→ **Recorded information**
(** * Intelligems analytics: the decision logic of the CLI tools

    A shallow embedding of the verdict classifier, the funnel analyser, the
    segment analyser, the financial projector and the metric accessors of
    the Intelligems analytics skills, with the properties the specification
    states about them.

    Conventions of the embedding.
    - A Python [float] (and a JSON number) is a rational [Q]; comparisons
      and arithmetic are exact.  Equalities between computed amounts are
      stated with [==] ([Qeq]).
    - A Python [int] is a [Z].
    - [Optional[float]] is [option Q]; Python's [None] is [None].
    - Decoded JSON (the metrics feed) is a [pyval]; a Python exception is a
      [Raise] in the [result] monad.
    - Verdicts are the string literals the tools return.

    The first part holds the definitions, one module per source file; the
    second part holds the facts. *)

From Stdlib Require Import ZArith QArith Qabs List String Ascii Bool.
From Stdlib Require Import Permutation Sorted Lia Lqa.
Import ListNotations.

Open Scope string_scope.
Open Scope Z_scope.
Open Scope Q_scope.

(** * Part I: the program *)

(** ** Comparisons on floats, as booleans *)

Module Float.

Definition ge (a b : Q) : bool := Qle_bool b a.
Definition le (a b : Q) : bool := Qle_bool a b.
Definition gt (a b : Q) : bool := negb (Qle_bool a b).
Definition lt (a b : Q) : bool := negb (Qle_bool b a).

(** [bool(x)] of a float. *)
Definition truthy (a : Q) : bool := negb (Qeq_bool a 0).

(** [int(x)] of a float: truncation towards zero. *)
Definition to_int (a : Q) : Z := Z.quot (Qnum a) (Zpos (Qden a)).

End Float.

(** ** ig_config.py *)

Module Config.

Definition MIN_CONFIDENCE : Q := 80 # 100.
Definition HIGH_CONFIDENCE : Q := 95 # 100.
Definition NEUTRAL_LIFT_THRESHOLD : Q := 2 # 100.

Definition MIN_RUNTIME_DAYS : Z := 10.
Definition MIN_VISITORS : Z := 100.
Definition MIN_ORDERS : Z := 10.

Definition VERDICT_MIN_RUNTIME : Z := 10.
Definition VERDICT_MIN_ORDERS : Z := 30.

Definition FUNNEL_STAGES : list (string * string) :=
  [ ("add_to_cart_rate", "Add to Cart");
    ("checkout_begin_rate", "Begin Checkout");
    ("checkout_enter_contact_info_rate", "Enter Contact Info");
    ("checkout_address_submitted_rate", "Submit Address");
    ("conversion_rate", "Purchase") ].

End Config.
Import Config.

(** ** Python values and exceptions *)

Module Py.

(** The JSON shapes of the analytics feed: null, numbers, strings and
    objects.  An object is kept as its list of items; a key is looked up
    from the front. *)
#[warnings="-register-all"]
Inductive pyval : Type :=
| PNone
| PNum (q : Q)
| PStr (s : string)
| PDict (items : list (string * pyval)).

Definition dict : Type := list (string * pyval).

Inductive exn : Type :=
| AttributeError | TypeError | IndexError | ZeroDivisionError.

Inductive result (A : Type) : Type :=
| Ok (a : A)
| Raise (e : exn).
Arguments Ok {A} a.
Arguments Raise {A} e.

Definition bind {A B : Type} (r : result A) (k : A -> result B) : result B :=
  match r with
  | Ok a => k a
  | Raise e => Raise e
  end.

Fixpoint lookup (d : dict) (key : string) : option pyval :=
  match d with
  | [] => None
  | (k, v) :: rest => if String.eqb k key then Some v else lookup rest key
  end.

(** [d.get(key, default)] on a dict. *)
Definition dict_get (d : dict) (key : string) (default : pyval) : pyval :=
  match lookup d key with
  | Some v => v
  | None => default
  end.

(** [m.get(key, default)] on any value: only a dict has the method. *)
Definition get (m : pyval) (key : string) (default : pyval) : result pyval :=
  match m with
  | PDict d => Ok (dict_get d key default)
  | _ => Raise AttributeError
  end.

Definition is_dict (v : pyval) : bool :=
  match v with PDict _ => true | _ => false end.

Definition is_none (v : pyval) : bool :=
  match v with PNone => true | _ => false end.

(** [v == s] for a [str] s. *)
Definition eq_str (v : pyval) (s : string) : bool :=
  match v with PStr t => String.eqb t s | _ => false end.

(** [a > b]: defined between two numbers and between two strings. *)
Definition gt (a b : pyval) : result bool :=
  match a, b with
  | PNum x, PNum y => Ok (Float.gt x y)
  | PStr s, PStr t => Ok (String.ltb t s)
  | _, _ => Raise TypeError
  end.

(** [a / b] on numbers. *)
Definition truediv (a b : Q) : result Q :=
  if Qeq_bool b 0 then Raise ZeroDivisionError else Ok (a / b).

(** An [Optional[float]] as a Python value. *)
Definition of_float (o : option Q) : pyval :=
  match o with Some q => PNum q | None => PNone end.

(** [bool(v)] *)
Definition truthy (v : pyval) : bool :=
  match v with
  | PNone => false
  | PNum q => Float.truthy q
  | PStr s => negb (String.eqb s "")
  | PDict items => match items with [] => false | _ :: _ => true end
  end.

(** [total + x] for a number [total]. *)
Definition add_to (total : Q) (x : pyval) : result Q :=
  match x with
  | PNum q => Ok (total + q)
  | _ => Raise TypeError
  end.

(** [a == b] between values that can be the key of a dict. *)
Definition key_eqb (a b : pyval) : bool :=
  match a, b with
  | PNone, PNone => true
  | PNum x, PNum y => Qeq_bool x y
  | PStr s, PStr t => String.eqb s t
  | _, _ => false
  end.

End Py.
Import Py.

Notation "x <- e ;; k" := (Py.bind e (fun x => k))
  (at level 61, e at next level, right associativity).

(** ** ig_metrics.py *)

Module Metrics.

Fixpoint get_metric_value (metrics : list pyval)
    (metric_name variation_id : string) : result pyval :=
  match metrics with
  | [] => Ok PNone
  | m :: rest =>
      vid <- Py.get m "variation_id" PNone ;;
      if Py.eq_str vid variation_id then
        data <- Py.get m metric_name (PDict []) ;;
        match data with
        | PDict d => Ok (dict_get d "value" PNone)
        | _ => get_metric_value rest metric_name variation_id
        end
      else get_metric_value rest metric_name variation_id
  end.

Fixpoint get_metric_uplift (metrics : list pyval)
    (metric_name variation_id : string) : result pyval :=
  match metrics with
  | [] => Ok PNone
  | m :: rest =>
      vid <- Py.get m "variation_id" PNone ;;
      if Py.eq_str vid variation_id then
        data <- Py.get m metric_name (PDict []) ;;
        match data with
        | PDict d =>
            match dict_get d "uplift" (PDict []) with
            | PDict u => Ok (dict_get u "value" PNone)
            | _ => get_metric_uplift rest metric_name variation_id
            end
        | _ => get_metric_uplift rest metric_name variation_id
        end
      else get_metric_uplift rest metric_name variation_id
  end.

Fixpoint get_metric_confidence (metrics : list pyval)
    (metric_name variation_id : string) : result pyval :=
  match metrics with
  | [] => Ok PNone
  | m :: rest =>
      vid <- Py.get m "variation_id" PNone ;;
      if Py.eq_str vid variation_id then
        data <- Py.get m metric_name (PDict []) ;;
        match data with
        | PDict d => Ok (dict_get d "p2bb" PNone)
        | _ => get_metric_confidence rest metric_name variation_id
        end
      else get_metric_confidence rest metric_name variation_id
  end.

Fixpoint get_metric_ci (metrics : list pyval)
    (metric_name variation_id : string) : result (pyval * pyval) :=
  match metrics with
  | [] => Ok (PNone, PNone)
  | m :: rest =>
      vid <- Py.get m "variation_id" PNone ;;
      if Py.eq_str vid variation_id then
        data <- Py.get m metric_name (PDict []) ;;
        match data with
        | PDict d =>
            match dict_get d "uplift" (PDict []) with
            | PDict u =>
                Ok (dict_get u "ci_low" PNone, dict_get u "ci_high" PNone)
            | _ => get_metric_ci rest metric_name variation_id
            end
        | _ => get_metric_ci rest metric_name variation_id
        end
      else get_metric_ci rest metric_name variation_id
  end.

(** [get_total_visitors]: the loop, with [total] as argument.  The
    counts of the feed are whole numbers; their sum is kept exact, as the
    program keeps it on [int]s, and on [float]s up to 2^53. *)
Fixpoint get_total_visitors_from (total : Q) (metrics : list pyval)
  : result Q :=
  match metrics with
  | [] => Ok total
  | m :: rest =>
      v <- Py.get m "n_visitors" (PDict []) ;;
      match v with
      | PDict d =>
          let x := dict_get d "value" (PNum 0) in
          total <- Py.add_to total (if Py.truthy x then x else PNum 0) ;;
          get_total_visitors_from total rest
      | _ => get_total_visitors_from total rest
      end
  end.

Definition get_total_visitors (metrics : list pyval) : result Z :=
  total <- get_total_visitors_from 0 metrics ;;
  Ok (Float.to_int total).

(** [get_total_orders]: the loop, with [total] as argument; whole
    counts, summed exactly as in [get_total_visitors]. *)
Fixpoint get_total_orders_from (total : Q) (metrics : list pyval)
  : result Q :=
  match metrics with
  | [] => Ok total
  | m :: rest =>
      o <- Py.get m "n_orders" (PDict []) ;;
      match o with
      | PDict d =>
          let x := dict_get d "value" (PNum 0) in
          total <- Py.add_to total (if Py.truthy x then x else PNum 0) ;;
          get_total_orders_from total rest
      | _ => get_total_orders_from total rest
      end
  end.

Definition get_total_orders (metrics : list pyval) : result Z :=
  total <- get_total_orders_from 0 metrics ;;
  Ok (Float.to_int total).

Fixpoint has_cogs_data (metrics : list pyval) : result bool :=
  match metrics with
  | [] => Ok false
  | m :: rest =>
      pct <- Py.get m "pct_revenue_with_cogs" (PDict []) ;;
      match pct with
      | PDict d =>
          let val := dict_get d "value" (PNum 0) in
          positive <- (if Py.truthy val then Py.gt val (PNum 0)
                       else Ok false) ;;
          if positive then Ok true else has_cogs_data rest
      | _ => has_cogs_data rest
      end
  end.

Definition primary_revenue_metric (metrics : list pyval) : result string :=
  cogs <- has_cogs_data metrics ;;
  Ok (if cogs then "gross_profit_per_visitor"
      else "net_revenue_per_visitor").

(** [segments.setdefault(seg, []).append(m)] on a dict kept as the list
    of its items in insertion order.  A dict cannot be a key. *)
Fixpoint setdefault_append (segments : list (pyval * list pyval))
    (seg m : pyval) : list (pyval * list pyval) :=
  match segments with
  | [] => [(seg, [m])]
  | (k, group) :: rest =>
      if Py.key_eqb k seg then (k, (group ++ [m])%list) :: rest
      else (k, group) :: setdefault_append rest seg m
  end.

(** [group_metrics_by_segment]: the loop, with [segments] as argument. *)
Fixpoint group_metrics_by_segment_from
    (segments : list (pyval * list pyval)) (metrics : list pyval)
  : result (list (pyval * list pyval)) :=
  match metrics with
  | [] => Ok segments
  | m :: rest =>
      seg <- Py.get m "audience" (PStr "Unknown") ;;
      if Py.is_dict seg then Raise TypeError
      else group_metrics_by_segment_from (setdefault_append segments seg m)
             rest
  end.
...
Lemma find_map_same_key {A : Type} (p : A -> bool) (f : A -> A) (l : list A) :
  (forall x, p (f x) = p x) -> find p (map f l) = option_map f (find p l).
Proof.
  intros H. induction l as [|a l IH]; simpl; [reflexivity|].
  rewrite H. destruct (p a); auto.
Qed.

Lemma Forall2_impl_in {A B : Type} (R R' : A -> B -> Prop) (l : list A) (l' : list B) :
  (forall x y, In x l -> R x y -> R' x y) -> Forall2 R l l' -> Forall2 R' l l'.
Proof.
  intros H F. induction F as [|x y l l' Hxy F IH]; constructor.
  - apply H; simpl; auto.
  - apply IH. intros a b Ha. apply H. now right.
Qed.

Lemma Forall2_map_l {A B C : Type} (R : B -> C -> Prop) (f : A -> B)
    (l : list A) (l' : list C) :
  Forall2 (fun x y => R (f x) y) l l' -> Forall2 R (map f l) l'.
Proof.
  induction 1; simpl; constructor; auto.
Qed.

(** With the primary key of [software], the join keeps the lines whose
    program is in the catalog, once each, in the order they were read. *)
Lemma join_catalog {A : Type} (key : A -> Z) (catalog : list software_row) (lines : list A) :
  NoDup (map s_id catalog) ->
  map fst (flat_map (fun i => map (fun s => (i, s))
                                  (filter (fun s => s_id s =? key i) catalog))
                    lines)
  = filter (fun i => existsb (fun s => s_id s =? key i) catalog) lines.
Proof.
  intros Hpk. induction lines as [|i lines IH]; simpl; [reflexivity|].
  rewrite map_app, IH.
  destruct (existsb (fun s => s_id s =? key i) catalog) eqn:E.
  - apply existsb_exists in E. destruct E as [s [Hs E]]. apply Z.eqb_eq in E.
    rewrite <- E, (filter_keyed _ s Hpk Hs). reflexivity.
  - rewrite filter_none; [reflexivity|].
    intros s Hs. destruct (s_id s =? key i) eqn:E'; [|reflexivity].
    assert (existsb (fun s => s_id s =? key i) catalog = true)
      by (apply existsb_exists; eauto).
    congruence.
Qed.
==
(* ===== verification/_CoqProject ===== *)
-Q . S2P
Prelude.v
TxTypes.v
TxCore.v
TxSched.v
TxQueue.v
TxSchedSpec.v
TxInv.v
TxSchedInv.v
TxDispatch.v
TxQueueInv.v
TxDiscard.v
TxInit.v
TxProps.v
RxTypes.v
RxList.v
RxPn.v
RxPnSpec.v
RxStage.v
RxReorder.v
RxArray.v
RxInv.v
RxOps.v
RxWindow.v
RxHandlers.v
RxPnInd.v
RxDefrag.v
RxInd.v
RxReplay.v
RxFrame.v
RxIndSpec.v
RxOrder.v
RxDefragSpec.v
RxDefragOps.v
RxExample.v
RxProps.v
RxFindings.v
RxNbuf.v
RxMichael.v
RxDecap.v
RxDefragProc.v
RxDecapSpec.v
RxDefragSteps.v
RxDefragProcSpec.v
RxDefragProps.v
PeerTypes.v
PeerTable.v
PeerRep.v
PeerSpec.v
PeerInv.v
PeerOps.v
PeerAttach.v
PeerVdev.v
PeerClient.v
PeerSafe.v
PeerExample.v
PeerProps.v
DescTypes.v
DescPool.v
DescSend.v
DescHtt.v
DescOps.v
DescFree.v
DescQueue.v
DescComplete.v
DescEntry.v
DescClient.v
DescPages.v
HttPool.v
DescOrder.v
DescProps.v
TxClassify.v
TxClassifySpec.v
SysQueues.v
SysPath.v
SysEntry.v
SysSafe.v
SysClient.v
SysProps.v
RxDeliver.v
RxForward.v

→ **What this task involves**
Could you reproduce, exactly, every line above from the line with "(** * Intelligems" to the line with "Module Float.", and no other line? Both ends count.

→ **Response**
(** * Intelligems analytics: the decision logic of the CLI tools

    A shallow embedding of the verdict classifier, the funnel analyser, the
    segment analyser, the financial projector and the metric accessors of
    the Intelligems analytics skills, with the properties the specification
    states about them.

    Conventions of the embedding.
    - A Python [float] (and a JSON number) is a rational [Q]; comparisons
      and arithmetic are exact.  Equalities between computed amounts are
      stated with [==] ([Qeq]).
    - A Python [int] is a [Z].
    - [Optional[float]] is [option Q]; Python's [None] is [None].
    - Decoded JSON (the metrics feed) is a [pyval]; a Python exception is a
      [Raise] in the [result] monad.
    - Verdicts are the string literals the tools return.

    The first part holds the definitions, one module per source file; the
    second part holds the facts. *)

From Stdlib Require Import ZArith QArith Qabs List String Ascii Bool.
From Stdlib Require Import Permutation Sorted Lia Lqa.
Import ListNotations.

Open Scope string_scope.
Open Scope Z_scope.
Open Scope Q_scope.

(** * Part I: the program *)

(** ** Comparisons on floats, as booleans *)

Module Float.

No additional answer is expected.